THE POLITICS OF URBAN PLANNING: Jerusalem: whose very own and golden city?
by Philippe Rekacewicz and Dominique Vidal
February 19, 2007
Le Monde diplomatique

On 8 February violence broke out at the Al-Aksa mosque, revealing underlying tensions. Jerusalem is the holy city of three religions, but Israeli government policy has always beento preserve its control over the city to prevent its division, so that East Jerusalem can never be the capital of a Palestinian state.

THE main road from Tel Aviv runs fairly straight until past Ben Gurion airport. Then it starts to wind up towards Jerusalem, through hills captured by the Jewish forces in 1948 at the cost of much bloodshed. It enters the thrice-holy city from the west, at a height of over 700m above sea level. Israelis, like foreigners, have a wide choice of access routes. They can reach the city centre by many other roads to the north and south.

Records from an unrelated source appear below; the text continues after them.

(** The assignments of [update_mapping]. *)
Definition retarget (req : MappingRequest) (now_ns : Z) (m : Mapping) : Mapping :=
  mkMapping m.(m_id) req.(rq_source_device) req.(rq_source_output) req.(rq_target_scene)
    req.(rq_target_object) req.(rq_target_attribute) req.(rq_component_mask)
    m.(lock) m.(state) now_ns None.

Definition update_mapping (mapping_id : MappingId) (req : MappingRequest) (now_ns : Z) : method () :=
  self ← get;
  fail_if (bool_decide (self.(mode) = Recording)) MappingBlockedInRecording;;
  lift (ensure_target_exists self req.(rq_target_scene) req.(rq_target_object)
    req.(rq_target_attribute));;
  lift (validate_component_mask self req.(rq_target_scene) req.(rq_target_object)
    req.(rq_target_attribute) req.(rq_component_mask));;
  match im_get mapping_id self.(mappings) with
  | None => throw (MappingDenied "mapping not found")
  | Some mapping =>
      fail_if mapping.(lock) (MappingDenied "mapping is locked");;
      put (set_mappings (im_get_mut (retarget req now_ns) mapping_id self.(mappings)) self)
  end.

(** The body of the loop of [scheduler_tick]. *)
Definition tick_mapping self (now_ns : Z) (mapping : Mapping) : Mapping :=
  if decide (mapping.(state) ≠ MActive) then mapping
  else
    let source_connected := bool_decide (mapping.(source_device) ∈ self.(connected_devices)) in
    let expired :=
      bool_decide (self.(lease).(timeout_ns) ≤ u64_saturating_sub now_ns mapping.(last_heartbeat_ns)) in
    if negb source_connected && expired then set_state MReleased mapping else mapping.

Definition scheduler_tick (now_ns : Z) : method () :=
  modify (λ self, set_mappings (im_values_mut (tick_mapping self now_ns) self.(mappings)) self).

For Palestinians from the West Bank, access to the city is another matter. If they get through the internal checkpoints, they encounter the most brutal obstacle ever invented to control and restrict movement in the occupied territories: a 10m high wall that will soon completely surround the eastern part of the city, blotting out the landscape and blocking the traditional access roads. It cuts straight across historic highways from Jerusalem to Amman (Route 417) and from Jenin to Hebron (Route 60). For West Bank Palestinians, the monstrous concrete serpent is broken only at four points: Qalandiya in the north, Shuafat in the northeast, Ras Abu Sbeitan in the west and Gilo in the south. To reach these they have to make many detours, leave their cars and cross on foot. Palestinian vehicles, with green licence plates, are strictly forbidden in Jerusalem.

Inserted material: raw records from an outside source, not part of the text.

Lemma apply_filters_history_free fs prev prev' v :
  forallb history_free fs = true → apply_filters prev v fs = apply_filters prev' v fs.
Proof.
  unfold apply_filters. revert v. induction fs as [|f fs IH]; intros v; [done|]. simpl.
  intros [Hf Hfs]%andb_true_iff.
  replace (apply_filter prev v f) with (apply_filter prev' v f) by by destruct f.
  destruct (apply_filter prev' v f); simpl; [by apply IH|done..].
Qed.

(** C27. Relative updates do not drift: outside idle mode, for an attribute
    whose baseline composes relatively and whose filters do not look at the
    current value (no moving average, no dead band), sending the same single
    sample again, at any later time, applies the same values and leaves every
    attribute as the first one left it, because the result is composed from
    the baseline and not from the current value. *)
Theorem relative_update_no_drift d a u now now' c ap m sc ob attr :
  c.(mode) ≠ Idle → c.(active_scene) = Some a → update_target d a u c m sc ob attr →
  supports_relative_composition attr.(default_value) = true →
  forallb history_free attr.(filter_chain) = true →
  result (apply_updates d [u] now) c = Ok ap →
  let c1 := exec (apply_updates d [u] now) c in
  result (apply_updates d [u] now') c1 = Ok ap ∧
  ∀ s o n, lookup_attribute (exec (apply_updates d [u] now') c1) s o n = lookup_attribute c1 s o n.
Proof.
  intros Hm Ha Htg Hrel Hfc Hok c1. subst c1. revert Hok.
  pose proof (heartbeat_target _ _ _ now _ _ _ _ _ Htg) as Ht1.
  rewrite (apply_updates_one d u now a c), (apply_update_eq _ _ _ _ _ _ _ _ _ Ht1) by done.
  set (h := exec (heartbeat d now) c) in *. set (m1 := beat d now m) in *.
  destruct (live_enabled attr) eqn:Hlive; cbn [negb].
  - destruct (update_value u m1 attr) as [v| |] eqn:Hv; cbn [fst snd]; [|done..]. intros [= <-].
    set (w := mkStats _). set (c1 := set_world w (write_current h m1 v)).
    destruct (write_target _ _ _ _ _ _ _ _ v w Ht1)
      as (sc' & ob' & Hw & Hn). fold c1 in Hw.
    pose proof (heartbeat_target _ _ _ now' _ _ _ _ _ Hw) as Ht2.
    rewrite (apply_updates_one d u now' a c1), (apply_update_eq _ _ _ _ _ _ _ _ _ Ht2) by done.
    cbn [live_enabled set_current_value]. rewrite Hlive. cbn [negb].
    assert (update_value u (beat d now' m1) (set_current_value v attr) = Ok v) as ->.
    { revert Hv. unfold update_value, transform_update. cbn. rewrite Hrel.
      assert (component_mask (beat d now' m1) = component_mask m1) as -> by (unfold beat; by case_match).
      intros Hv. apply res_bind_ok in Hv as (t & Ht & Hp). apply res_bind_ok. exists t.
      split; [exact Ht|]. rewrite <-Hp. by apply apply_filters_history_free. }
    cbn. rewrite Hn. split; [done|]. intros s o n.
    change (lookup_attribute (set_world ?w ?x) s o n) with (lookup_attribute x s o n).
    rewrite lookup_attribute_write. pose proof (beat_target d now' m1) as Hbt. unfold target in Hbt.
    injection Hbt as -> -> ->. case_decide as Hd; [|done]. destruct Hd as (-> & -> & ->).
    change (lookup_attribute (set_mappings ?w ?x) ?s ?o ?n) with (lookup_attribute x s o n).
    by rewrite (lookup_target _ _ _ _ _ _ _ _ Hw).
  - cbn [fst snd]. intros [= <-]. set (w := mkStats _). set (c1 := set_world w h).
    assert (update_target d a u c1 m1 sc ob attr) as Hw by done.
    pose proof (heartbeat_target _ _ _ now' _ _ _ _ _ Hw) as Ht2.
    rewrite (apply_updates_one d u now' a c1), (apply_update_eq _ _ _ _ _ _ _ _ _ Ht2) by done.
    rewrite Hlive. done.
Qed.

Colonel Danny Tirza, a settler from Kfar Adumim, was the Israeli defence ministry`s man in charge of planning and erecting what is officially known as the security fence. The Palestinians call him the `second nakba` (1). Tirza promised his grandiose plan would include 11 Jerusalem checkpoints, rather like airport terminals. That was not our impression from a brief passage through Gilo checkpoint. Everywhere there were signs: `enter one at a time`, `wait your turn`, `leave this place clean`, `take off your coat`, `obey instructions`. The corridors were enclosed by wire mesh on the sides and top, like tunnels through which animals enter a circus ring. No ringmaster, though.

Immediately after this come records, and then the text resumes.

(* ===== verification/Recording.v ===== *)
(** [crates/motionstage-recording/src/lib.rs]: the recording writer, the
    [CMTRK1]/[CMTRK2] file format, its reader and its index.

    A file is its bytes; creating and writing it may fail, reading it fails
    only where it ends. *)

From S2P Require Import Prelude Float Protocol Model Codec.

Local Open Scope Z_scope.

Inductive RecordingFormatVersion := V1 | V2.

#[export] Instance RecordingFormatVersion_eq_dec : EqDecision RecordingFormatVersion.
Proof. solve_decision. Defined.

(** The bytes of a string literal. *)
Definition byte_string (s : string) : list byte := String.list_byte_of_string s.
Definition MAGIC_V1 : list byte := byte_string "CMTRK1".
Definition MAGIC_V2 : list byte := byte_string "CMTRK2".

Record RecordingManifest := mkManifest {
  recording_id : Uuid;
  mf_scene_id : SceneId;
  started_ns : Z;
  stopped_ns : Z;
  frame_count : Z;
}.

Record RecordedAttribute := mkRecordedAttribute {
  ra_object_id : ObjectId;
  ra_attribute : string;
  ra_value : AttributeValue;
}.

Record RecordedFrame := mkRecordedFrame {
  rf_timestamp_ns : Z;
  rf_mode : Mode;
  rf_attributes : list RecordedAttribute;
}.

(** The fields [MappingCreated] and [MappingUpdated] share. *)
Record MappingFields := mkMappingFields {
  mk_mapping_id : MappingId;
  mk_source_device : Uuid;
  mk_source_output : string;
  mk_target_scene : SceneId;
  mk_target_object : ObjectId;
  mk_target_attribute : string;
  mk_component_mask : option (list nat);
}.

Inductive RecordingMarker :=
  | ModeTransition (timestamp_ns : Z) (from to : Mode)
  | MappingCreated (timestamp_ns : Z) (mapping : MappingFields)
  | MappingUpdated (timestamp_ns : Z) (mapping : MappingFields)
  | MappingRemoved (timestamp_ns : Z) (mapping_id : MappingId)
  | MappingLockSet (timestamp_ns : Z) (mapping_id : MappingId) (lock : bool).

Inductive RecordingError :=
  | Io (e : IoError)
  | Encoding (e : string)
  | InvalidFormat (reason : string).

(** ** The writer *)

Record RecordingWriter := mkWriter {
  manifest : RecordingManifest;
  frames : list RecordedFrame;
  markers : list RecordingMarker;
  version : RecordingFormatVersion;
}.

(** [id] is the identifier [Uuid::now_v7()] draws. *)
Definition start_with_format (id : Uuid) (scene_id : SceneId) (started : Z)
    (v : RecordingFormatVersion) : RecordingWriter :=
  mkWriter (mkManifest id scene_id started started 0) [] [] v.

Definition start (id : Uuid) (scene_id : SceneId) (started : Z) : RecordingWriter :=
  start_with_format id scene_id started V2.

Definition push_frame (frame : RecordedFrame) (self : RecordingWriter) : RecordingWriter :=
  let m := self.(manifest) in
  let fs := self.(frames) ++ [frame] in
  mkWriter (mkManifest m.(recording_id) m.(mf_scene_id) m.(started_ns) frame.(rf_timestamp_ns)
    (wrap64 (Z.of_nat (length fs)))) fs self.(markers) self.(version).

Definition push_marker (marker : RecordingMarker) (self : RecordingWriter) : RecordingWriter :=
  match self.(version) with
  | V2 => mkWriter self.(manifest) self.(frames) (self.(markers) ++ [marker]) self.(version)
  | V1 => self
  end.

Record RecordingFile := mkFile {
  file_manifest : RecordingManifest;
  file_markers : list RecordingMarker;
  file_frames : list RecordedFrame;
  file_version : RecordingFormatVersion;
}.

Record RecordingIndex := mkIndex {
  manifest_offset : Z;
  marker_offset : option Z;
  frame_offsets : list Z;
  index_version : RecordingFormatVersion;
}.

(** The operating system under [File::create] and [write_all]: what is in the
    file afterwards, and whether the call succeeded. *)
Class FileSystem := {
  fs_create : res IoError ();
  fs_write_all : list byte → list byte → list byte * res IoError ();
  fs_write_all_ok old bs new : fs_write_all old bs = (new, Ok ()) → new = old ++ bs;
}.

(** Cursor calls under [?]. *)
Definition io {A} (m : prog Cursor IoError A) : prog Cursor RecordingError A :=
  zoom (λ c, c) (λ c _, c) Io m.

Section recording.
Context `{FileSystem} `{!Bincode RecordingManifest} `{!Bincode (list RecordingMarker)}
  `{!Bincode RecordedFrame}.

Definition write_all (bs : list byte) : prog (list byte) RecordingError () := λ old,
  match fs_write_all old bs with (new, r) => (new, map_err Io r) end.

Definition write_blob `{Bincode A} (value : A) : prog (list byte) RecordingError () :=
  bytes ← lift (bincode_result Encoding (serialize value));
  write_all (to_le_bytes (wrap32 (Z.of_nat (length bytes))));;
  write_all bytes.

(** The state is the content of the created file. *)
Definition finish (self : RecordingWriter) : prog (list byte) RecordingError RecordingManifest :=
  lift (map_err Io fs_create);;
  put [];;
  match self.(version) with V1 => write_all MAGIC_V1 | V2 => write_all MAGIC_V2 end;;
  write_blob self.(manifest);;
  match self.(version) with V2 => write_blob self.(markers) | V1 => mret () end;;
  prog_foldl (λ _ frame, write_blob frame) () self.(frames);;
  mret self.(manifest).

(** ** The reader *)

Definition read_magic : prog Cursor RecordingError RecordingFormatVersion :=
  magic ← io (read_exact 6);
  if decide (magic = MAGIC_V1) then mret V1
  else if decide (magic = MAGIC_V2) then mret V2
  else throw (InvalidFormat "invalid magic").

Definition read_blob {A} `{Bincode A} : prog Cursor RecordingError A :=
  len_bytes ← io (read_exact 4);
  bytes ← io (read_exact (from_le_bytes len_bytes));
  lift (bincode_result Encoding (deserialize bytes)).

Definition skip_blob : prog Cursor RecordingError () :=
  len_bytes ← io (read_exact 4);
  io (seek_current (from_le_bytes len_bytes)).

(** The frame loops.  Every round that goes on has moved the cursor by at
    least the four bytes of a length, so the length of the file is enough
    fuel; running out of it would be [Panicked]. *)
Fixpoint read_frames (fuel : nat) (acc : list RecordedFrame) :
    prog Cursor RecordingError (list RecordedFrame) :=
  match fuel with
  | O => lift Panicked
  | S fuel =>
      r ← attempt (read_blob (A:=RecordedFrame));
      match r with
      | Ok frame => read_frames fuel (acc ++ [frame])
      | Err (Io UnexpectedEof) => mret acc
      | Err err => throw err
      | Panicked => lift Panicked
      end
  end.

Definition read_recording (file : list byte) : res RecordingError RecordingFile :=
  snd ((
    v ← read_magic;
    m ← read_blob (A:=RecordingManifest);
    ms ← match v with V2 => read_blob (A:=list RecordingMarker) | V1 => mret [] end;
    fs ← read_frames (S (length file)) [];
    mret (mkFile m ms fs v)) (mkCursor file 0)).

Fixpoint skip_frames (fuel : nat) (acc : list Z) : prog Cursor RecordingError (list Z) :=
  match fuel with
  | O => lift Panicked
  | S fuel =>
      start ← io stream_position;
      r ← attempt skip_blob;
      match r with
      | Ok _ => skip_frames fuel (acc ++ [start])
      | Err (Io UnexpectedEof) => mret acc
      | Err err => throw err
      | Panicked => lift Panicked
      end
  end.

Definition build_index (file : list byte) : res RecordingError RecordingIndex :=
  snd ((
    v ← read_magic;
    mo ← io stream_position;
    skip_blob;;
    ko ← match v with
         | V2 => offset ← io stream_position; skip_blob;; mret (Some offset)
         | V1 => mret None
         end;
    offs ← skip_frames (S (length file)) [];
    mret (mkIndex mo ko offs v)) (mkCursor file 0)).
End recording.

The gate was fitted with a small light showing when to pass. A metallic voice instructed us to put luggage through a screening machine. A vague form could just be made out behind the tinted, reinforced glass panels. Finally, a human being: a slovenly soldier, with his feet on the table and an Uzi machine pistol across his lap, who checked identity cards, whispering or barking depending on their owners` faces. At the exit were signs in three languages reading `Welcome to Jerusalem` (still 4km away) and `Peace be with you`.

A separate body

The 1947 United Nations partition plan declared Jerusalem a corpus separatum, a separate body, to be run under an international UN administration.